A) Agarose gel images of reverse transcription-PCR product across brother of proband (IV-3), unaffected parents (III-1 and III-2), proband (IV-1) and unaffected sister (IV-2) as compared to the ladders M1 and M2. A single band at ~315 bp was observed in all the three samples which is the targeted amplicon size. B) Sanger sequencing of patients (IV-1 and IV-3), unaffected sister (IV-2), unaffected mother (III-2) and father (III-1). The underlined sequences depict the regions corresponding to exon 5 and exon 6 (black).
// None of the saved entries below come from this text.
Lemma row_opened (t : list MfaChallengeRow) p row :
  List.find p t = Some row → ch_consumed_at row = None → existsb (open_challenge (ch_id row)) t = true.
Proof.
  intros [Hin _]%find_spec Hopen. apply existsb_exists. exists row. rewrite <- list_elem_of_In.
  split; [done|]. unfold open_challenge. by rewrite Hopen, !bool_decide_eq_true_2.
Qed.

Lemma verify_challenge_runs s b row m u ct nonce secret ts f :
  code_ready (db s) b row m u ct nonce secret ts f →
  run f (verify_challenge vault_key (v_challenge b) (v_method b) (v_code b)) s =
    (Ok (mkMfaVerified (u_id u) (role u) (username u)), set_db (verified_db (db s) row m ts f) s).
Proof.
  intros [Hf Hmethod Htoken Hrow Hopen [Hexp Hfail] Hm (Hct & Hn & Hdec) Hcode Hu].
  unfold verify_challenge, load_live, now_unix. rewrite bool_decide_eq_false_2 by done. runs.
  unfold get_mfa_challenge_by_token_hash. rewrite on_query by done. runs. rewrite Hrow. runs. rewrite Hopen. cbn [is_some].
  rewrite (proj2 (Z.leb_gt _ _) Hexp), (proj2 (Z.leb_gt _ _) Hfail). cbn [orb]. runs.
  unfold outcome, verify_code_for_user. rewrite Hmethod. runs.
  change (registry_get vault_key TOTP_KIND) with (Some (mkMethod TOTP_KIND (totp_method_verify vault_key))). runs.
  cbn [verify]. unfold totp_method_verify, now_unix. runs. unfold get_mfa_method. rewrite on_query by done. runs. rewrite Hm. runs.
  rewrite Hct, Hn. runs. rewrite Hdec. runs. rewrite Hcode. runs.
  unfold on_db at 1. rewrite Hf. cbn [set_mfa_last_timestep]. runs.
  unfold consume, now_unix. runs. unfold on_db at 1. rewrite Hf. unfold consume_mfa_challenge.
  cbn [db set_db set_methods mfa_challenges]. erewrite row_opened by done. runs. cbn [negb]. runs.
  unfold AuthDb.get_user. rewrite on_query by done. runs.
  cbn [db set_db users set_challenges set_methods]. rewrite Hu. runs. done.
Qed.
Definition estimate_tokens (text : string) : Z :=
  let n := Z.of_nat (chars_count text) in
  if n =? 0 then 0 else (n + 3) / 4.

(** ** Text *)

Definition nl : string := String (Ascii.ascii_of_nat 10) "".

Definition trim_end (s : string) : string :=
  String.string_of_list_ascii (reverse (trim_end_rev (reverse (String.list_ascii_of_string s)))).

(** [strip_prefix], and [split_once] at a string. *)
Fixpoint strip_prefix (p s : string) : option string :=
  match p, s with
  | "", _ => Some s
  | String a p', String b s' => if a == b then strip_prefix p' s' else None
  | _, "" => None
  end.

Fixpoint split_once_str (p s : string) : option (string * string) :=
  match strip_prefix p s with
  | Some r => Some ("", r)
  | None =>
    match s with
    | "" => None
    | String a s' => '(x, y) ← split_once_str p s'; Some (String a x, y)
    end
  end.

(** ** The event log of a session *)

(** What else of [serde_json] is used: [Value::as_bool], the text of
    [json!(strings)], and of an object whose fields are strings (or null),
    booleans and integers. *)
Inductive Field := FStr (s : option string) | FBool (b : bool) | FNum (z : Z).

Class MoreJson `{JsonApi} := {
  json_as_bool : Json → option bool;
  json_strings : list string → string;
  json_fields : list (string * Field) → string;
}.

Section log.
Context `{JsonApi}.

(** A string field that is not empty. *)
Definition field (data : Json) (k : string) : option string :=
  s ← get_str data k; if s == "" then None else Some s.

(** Newest first: the conversation of the last run that names its owner, unless
    a reset came after it. *)
Fixpoint scan_tail (newest_first : list Event) : option (string * string) :=
  match newest_first with
  | [] => None
  | e :: l =>
    if (ev_kind e == "handover") || (ev_kind e == "conversation-reset") then None
    else if (ev_kind e != "agent-start") && (ev_kind e != "agent-end") then scan_tail l
    else
      match json_from_str (ev_data e) with
      | None => scan_tail l
      | Some data =>
        match field data "conversationId", field data "ownerModel" with
        | Some cid, Some owner => Some (cid, owner)
        | _, _ => scan_tail l
        end
      end
  end.

Definition resume_conversation_id_from_tail (events : list Event) : option (string * string) :=
  scan_tail (reverse events).

Definition event_text (data : string) : string :=
  default "" (v ← json_from_str data; get_str v "text").

(** The text the outgoing model wrote after the last [handover-start]. *)
Definition extract_doc (events : list Event) : string :=
  let start_idx := match rposition (λ e, ev_kind e == "handover-start") events with
    | Some i => S i | None => O end in
  String.concat "" (omap (λ e,
    if ev_kind e != "agent-text" then None
    else v ← json_from_str (ev_data e); get_str v "text") (drop start_idx events)).

(** The conversation since the last handover, as Markdown. *)
Definition flush_assistant (st : string * string) : string * string :=
  let '(out, assistant) := st in
  if assistant == "" then st
  else (out +:+ (if out == "" then "" else nl +:+ nl) +:+ "## Assistant" +:+ nl +:+ nl +:+ trim_end assistant, "").

Definition bare_tool (name : string) : string :=
  default name (r ← strip_prefix "mcp__" name; snd <$> split_once_str "__" r).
Deletion of the 6 nucleotides is observed in both the patients but not in the unaffected parents or the sister. The sequences of carrier mother and unaffected sister are same as that of reference sequence indicating that the mother had X-inactivation of the mutant X-chromosome. C) Depiction of deletion of six nucleotides in patients using multiple sequence alignment of transcript sequences obtained by Sanger sequencing of cDNA from parents, unaffected sister and the two patients. The red rectangle indicates the 6 nucleotides that are deleted in patients. D) Conservation analysis of HUWE1 protein sequence surrounding the two amino acids that are deleted p.(Cys49-Glu50del) (marked in red).